Data First puts science students first

David Ruth

Mike Williams

Data First puts science students first

Rice University researchers: High schoolers should learn science like scientists do 

HOUSTON – (Aug. 7, 2014) – If high school science teachers want their students to learn well, entice them to learn like scientists do.

That’s the premise behind a Rice University approach to teaching called Data First presented in a new paper in the American Chemical Society’s Journal of Chemical Education. Rice researchers have developed teaching techniques that rely on understanding concepts through inquiry rather than rote memorization and are putting them to work in Houston Independent School District (HISD) classrooms.
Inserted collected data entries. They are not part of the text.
(** GetPodsForService returns pods matching a service's selector. *)
Definition GetPodsForService (c : ClusterClient) (svc : Service) : result (list Pod) :=
  match Selector svc with
  | None => Ok []
  | Some m =>
      if len m =? 0 then Ok []
      else match Pods_List c (svcNamespace svc) m with
           | Err e => Err e
           | Ok items => Ok items
           end
  end.

Definition matchPath (pattern path : string) (pathType : PathType) : bool :=
  if String.eqb pathType PathTypeExact then String.eqb path pattern
  else if String.eqb pathType PathTypePrefix then strings.HasPrefix path pattern
  else strings.HasPrefix path pattern.

(** The innermost loop of FindIngressForHostPath: the first path of a rule
    that matches. *)
Fixpoint findPath (paths : list HTTPIngressPath) (path : string)
  : option HTTPIngressPath :=
  match paths with
  | [] => None
  | p :: rest =>
      let pathType :=
        match PathTypeOf p with
        | Some t => t
        | None => PathTypePrefix
        end in
      if matchPath (Path p) path pathType then Some p
      else findPath rest path
  end.

Fixpoint findRule (rules : list IngressRule) (host path : string)
  : option (IngressRule * HTTPIngressPath) :=
  match rules with
  | [] => None
  | rule :: rest =>
      if negb (String.eqb (Host rule) host) then findRule rest host path
      else match HTTP rule with
           | None => findRule rest host path
           | Some paths =>
               match findPath paths path with
               | Some p => Some (rule, p)
               | None => findRule rest host path
               end
           end
  end.

Fixpoint findIngress (items : list Ingress) (host path : string)
  : option (Ingress * IngressRule * HTTPIngressPath) :=
  match items with
  | [] => None
  | ing :: rest =>
      match findRule (Rules ing) host path with
      | Some (rule, p) => Some (ing, rule, p)
      | None => findIngress rest host path
      end
  end.
(** ** A batch of mock devices *)

Lemma appearances_one_id clock ms l : forall k st,
  (forall j, currentMSecsSinceEpoch (clock j) = ms) ->
  exists new,
    m_availableDevices (appearances clock k l st) = m_availableDevices st ++ new
    /\ map deviceName new = map fst l
    /\ map deviceType new = map snd l
    /\ Forall (λ d, deviceId d = "BT_" +:+ number ms) new.
Proof.
  induction l as [|[name type] rest IH]; intros k st Hms.
  - exists []. rewrite app_nil_r. repeat split; constructor.
  - cbn [appearances].
    destruct (IH (S (S k)) (simulateDeviceAppearance (clock k) (clock (S k)) name type st) Hms)
      as (new & Hav & Hn & Ht & Hid).
    destruct (newDevice_record (clock k) (clock (S k)) name type (m_randomGenerator st))
      as (a & s & Hrec & _).
    assert (Hav1 : m_availableDevices
                     (simulateDeviceAppearance (clock k) (clock (S k)) name type st)
                   = m_availableDevices st
                     ++ [(newDevice (clock k) (clock (S k)) name type (m_randomGenerator st)).1]).
    { unfold simulateDeviceAppearance. destruct (newDevice _ _ _ _ _). reflexivity. }
    exists ((newDevice (clock k) (clock (S k)) name type (m_randomGenerator st)).1 :: new).
    rewrite Hav, Hav1, <- app_assoc. split; [reflexivity|].
    rewrite Hrec. cbn [map deviceName deviceType fst snd]. rewrite Hn, Ht.
    repeat split. constructor; [|exact Hid].
    cbn [deviceId]. rewrite Hms. reflexivity.
Qed.

(** X15. [generateMockDevices] appends seven devices with the names and types
    of its list, in order; when the millisecond clock does not advance
    during the call, all seven get the same id. *)
Theorem generateMockDevices_one_id (clock : nat -> Clock) (ms : Z) (st : BluetoothSim) :
  (forall j, currentMSecsSinceEpoch (clock j) = ms) ->
  exists new,
    m_availableDevices (generateMockDevices clock st) = m_availableDevices st ++ new
    /\ map deviceName new
       = ["iPhone 15 Pro"; "Samsung Galaxy S24"; "Sony WH-1000XM5"; "Bose QuietComfort 45";
          "JBL Flip 6"; "VW Passat Audio"; "Apple Watch Series 9"]
    /\ map deviceType new
       = [PHONE; PHONE; HEADSET; HEADSET; SPEAKER; CAR_AUDIO; SMARTWATCH]
    /\ Forall (λ d, deviceId d = "BT_" +:+ number ms) new.
Proof.
  intros Hms. unfold generateMockDevices.
  destruct (appearances_one_id clock ms mockDevices O st Hms) as (new & H1 & H2 & H3 & H4).
  exists new. auto.
Qed.
(** The exceptions of the files of a listing are all among those the
    [except] clause names. *)
Definition only_load_errors (files : list string) : Prop :=
  forall filename err,
    In filename files -> candidate filename = true ->
    attempt filename = Raise err -> load_errors (exn_cls err) = true.

End LoadingSpec.


(** A listing with a file whose top-level code raises [ValueError]
    (a malformed number literal handed to [int], say) before a good one. *)
Definition import_bad_number (path : string) : result pymodule :=
  if String.eqb path "/macros/a-numbers"
  then Raise (Exn ValueError "invalid syntax for integer")
  else Ok (PyModule (Some (AppDict (Some "Firefox") (Some [])))).


Definition import_missing_name (path : string) : result pymodule :=
  if String.eqb path "/macros/a-broken"
  then Raise (Exn NameError "name 'Keycode' is not defined")
  else Ok (PyModule (Some (AppDict (Some "Firefox") (Some [])))).

Definition listing_missing_name : list string := ["a-broken.py"; "firefox.py"].

(** The key codes a trace presses, and those it releases, in order. *)
Definition pressed_keys (t : list action) : list Z :=
  flat_map (fun a => match a with KeyboardPress c => [c] | _ => [] end) t.

Definition released_keys (t : list action) : list Z :=
  flat_map (fun a => match a with KeyboardRelease c => [c] | _ => [] end) t.

(** The same for the mouse buttons. *)
Definition pressed_buttons (t : list action) : list Z :=
  flat_map (fun a => match a with MousePress b => [b] | _ => [] end) t.

Definition released_buttons (t : list action) : list Z :=
  flat_map (fun a => match a with MouseRelease b => [b] | _ => [] end) t.

(** What a macro can put out: keyboard, consumer control, mouse, tone,
    audio file, delay. *)
Definition is_macro_output (a : action) : bool :=
  match a with
  | KeyboardPress _ | KeyboardRelease _ | KeyboardReleaseAll | LayoutWrite _
  | ConsumerPress _ | ConsumerRelease
  | MousePress _ | MouseRelease _ | MouseReleaseAll | MouseMove _ _ _
  | StartTone _ | StopTone | PlayFile _ | Sleep _ => true
  | _ => false
  end.
(** C3. For every positive reference [r], [noteFromFrequency(r, r)] is
    note "A", octave 4, cents 0. *)
Theorem noteFromFrequency_reference (r : R) :
  0 < r ->
  noteFromFrequency (Fin r) (Some (Fin r)) =
  {| note := Str "A"; octave := Num (Fin 4); cents := Num (Fin 0) |}.
Proof.
  intros H. rewrite noteFromFrequency_positive by assumption.
  rewrite steps_same by assumption.
  replace (nearest 0) with 0%Z by (symmetry; apply (nearest_IZR 0)).
  replace ((0 - 0) * 100) with 0 by lra.
  replace (nearest 0) with 0%Z by (symmetry; apply (nearest_IZR 0)).
  change (Z.rem (0 + 57) 12) with 9%Z. change ((0 + 57) / 12)%Z with 4%Z.
  rewrite index_IZR. reflexivity.
Qed.

Lemma noteFromFrequency_reference_witness :
  noteFromFrequency (Fin 440) (Some (Fin 440)) =
  {| note := Str "A"; octave := Num (Fin 4); cents := Num (Fin 0) |}.
Proof.
  apply (noteFromFrequency_reference 440). lra.
Defined.

(** ** The cents bound and the monotone index *)

(** The frequency [y] semitones away from the reference. *)
Lemma steps_of_power (r y : R) : 0 < r -> steps (r * Rpower 2 (y / 12)) r = y.
Proof.
  intros Hr. unfold steps.
  replace (r * Rpower 2 (y / 12) / r) with (Rpower 2 (y / 12)) by (field; lra).
  rewrite log2_Rpower_2. lra.
Qed.

(** In exact arithmetic, for positive [f] and [r], the cents value of
    [noteFromFrequency(f, r)] is an integer in [[-50, 50]]; when [f] lies
    exactly halfway between two semitones (the exact value of line 26 is
    [k + 1/2] for an integer [k]) it is 50 or -50.  (In binary64 the
    quotient [f / r] can underflow and overflow: see
    [noteFromFrequency_quotient_underflow].) *)
Lemma noteFromFrequency_cents_bound (f r : R) :
  0 < f -> 0 < r ->
  exists c : Z,
    cents (noteFromFrequency (Fin f) (Some (Fin r))) = Num (Fin (IZR c)) /\
    (-50 <= c <= 50)%Z /\
    (forall k : Z,
       exactHalfStepsFromA4 (Fin f) (Fin r) = Fin (IZR k + / 2) ->
       c = (-50)%Z \/ c = 50%Z).
Proof.
  intros Hf Hr. rewrite noteFromFrequency_positive by assumption.
  rewrite exactHalfSteps_Fin by assumption.
  cbn [cents]. set (x := steps f r).
  exists (nearest ((x - IZR (nearest x)) * 100)).
  split; [reflexivity |].
  pose proof (nearest_bounds x) as Hd. split.
  - assert (H1 : (nearest (-50) <= nearest ((x - IZR (nearest x)) * 100))%Z)
      by (apply nearest_le; lra).
    assert (H2 : (nearest ((x - IZR (nearest x)) * 100) <= nearest 50)%Z)
      by (apply nearest_le; lra).
    rewrite (nearest_IZR (-50)) in H1. rewrite (nearest_IZR 50) in H2. lia.
  - intros k Hk. injection Hk as Hk. left.
    assert (E : nearest x = (k + 1)%Z).
    { apply Int_part_unique. rewrite plus_IZR. lra. }
    rewrite E, plus_IZR.
    replace ((x - (IZR k + 1)) * 100) with (IZR (-50)) by lra.
    apply nearest_IZR.
Qed.

Lemma noteFromFrequency_cents_bound_witness :
  exists c : Z,
    cents (noteFromFrequency (Fin 450) (Some (Fin 440))) = Num (Fin (IZR c)) /\
    (-50 <= c <= 50)%Z /\
    (forall k : Z,
       exactHalfStepsFromA4 (Fin 450) (Fin 440) = Fin (IZR k + / 2) ->
       c = (-50)%Z \/ c = 50%Z).
Proof.
  apply (noteFromFrequency_cents_bound 450 440); lra.
Defined.

(** Such frequencies exist: half a semitone above the [k]-th semitone of
    any reference the cents value is -50. *)
Lemma cents_at_half_semitone (k : Z) (r : R) :
  0 < r ->
  cents (noteFromFrequency (Fin (r * Rpower 2 ((IZR k + / 2) / 12)))
                           (Some (Fin r))) = Num (Fin (-50)).
Proof.
  intros Hr.
  rewrite noteFromFrequency_positive;
    [| apply Rmult_lt_0_compat; [assumption | apply Rpower_2_pos] | assumption].
  rewrite steps_of_power by assumption. cbn [cents].
  assert (E : nearest (IZR k + / 2) = (k + 1)%Z).
  { apply Int_part_unique. rewrite plus_IZR. lra. }
  rewrite E, plus_IZR.
  replace ((IZR k + / 2 - (IZR k + 1)) * 100) with (IZR (-50)) by lra.
  now rewrite nearest_IZR.
Qed.

Lemma steps_le (f1 f2 r : R) :
  0 < r -> 0 < f1 -> f1 <= f2 -> steps f1 r <= steps f2 r.
Proof.
  intros Hr H1 H12. unfold steps.
  assert (Hq1 : 0 < f1 / r) by now apply Rdiv_lt_0_compat.
  assert (Hq : f1 / r <= f2 / r).
  { unfold Rdiv. apply Rmult_le_compat_r; [| assumption].
    left. now apply Rinv_0_lt_compat. }
  assert (Hln : ln (f1 / r) <= ln (f2 / r)).
  { destruct Hq as [Hq | Hq]; [left; now apply ln_increasing | rewrite Hq; lra]. }
  pose proof ln_2_pos as H2.
  apply Rmult_le_compat_l; [lra |].
  unfold Rdiv. apply Rmult_le_compat_r; [| assumption].
  left. now apply Rinv_0_lt_compat.
Qed.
“Science is not, ‘I know how to do this, I apply it to the problem and I’m done,'” said John Hutchinson, a chemistry professor and dean of undergraduates at Rice. “Science is: ‘I wonder why I’m observing this. What’s going on in the world around me? Can I make sense of the world?’

“To do that, we have to make observations and build models based upon those observations, and then we can make conclusions. That’s what science is all about, but it’s almost never been taught that way.”

He said it has been “unarguably proven” that students can perform rote calculations and deduce correct answers to problems they don’t understand. “You can have no understanding of the concepts or even have complete misconceptions and nevertheless apply the concepts correctly in a specific context if I correctly teach you how to do it. But, other than getting the right answer on a test, that defeats the purpose,” he said.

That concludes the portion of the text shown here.